[Supplied data — start]

(** ** The scanning helpers *)

Fixpoint string_span (q : Z) (s : list Z) : nat :=
  match s with
  | [] => 0
  | c :: s' =>
      if (c =? q) || (c =? 10) || (c =? 13) then 0%nat
      else if c =? 92 then match s' with [] => 2%nat | _ :: s'' => (2 + string_span q s'')%nat end
      else S (string_span q s')
  end.

(** From just after a backtick or a closing brace: the characters up to and including the
    backtick ([true]) or [${]; [None] when neither comes. *)
Fixpoint template_span (s : list Z) : option (nat * bool) :=
  match s with
  | [] => None
  | c :: s' =>
      if c =? 92 then match s' with
                      | [] => None
                      | _ :: s'' => (fun r => (2 + r.1, r.2)%nat) <$> template_span s''
                      end
      else if c =? 96 then Some (1%nat, true)
      else if (c =? chr "$") && starts_with (u "{") s' then Some (2%nat, false)
      else (fun r => (S r.1, r.2)) <$> template_span s'
  end.
Definition scan_template (s : list Z) : nat * bool :=
  match template_span s with Some r => r | None => (length s, true) end.

(** A regex body from just after its slash: the characters before the closing slash and
    whether there is one on this line. *)
Fixpoint regex_span (in_class : bool) (s : list Z) : nat * bool :=
  match s with
  | [] => (0%nat, false)
  | c :: s' =>
      if (c =? 10) || (c =? 13) then (0%nat, false)
      else if c =? 92 then
        match s' with
        | [] => (2%nat, false)
        | _ :: s'' => let r := regex_span in_class s'' in ((2 + r.1)%nat, r.2)
        end
      else if (c =? chr "/") && negb in_class then (0%nat, true)
      else let in_class := if c =? chr "[" then true else if c =? chr "]" then false else in_class in
           let r := regex_span in_class s' in (S r.1, r.2)
  end.

(** [src.find("*/")] in the rest after the comment's opening: the characters taken. *)
Fixpoint comment_span (s : list Z) : nat :=
  match s with
  | [] => 0%nat
  | c :: s' => if (c =? chr "*") && starts_with (u "/") s' then 2%nat else S (comment_span s')
  end.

[Supplied data — finish]

**Directions for this task**
Across the whole listing, show each line where the word "closing" occurs.

**Result for this task**
(** From just after a backtick or a closing brace: the characters up to and including the
(** A regex body from just after its slash: the characters before the closing slash and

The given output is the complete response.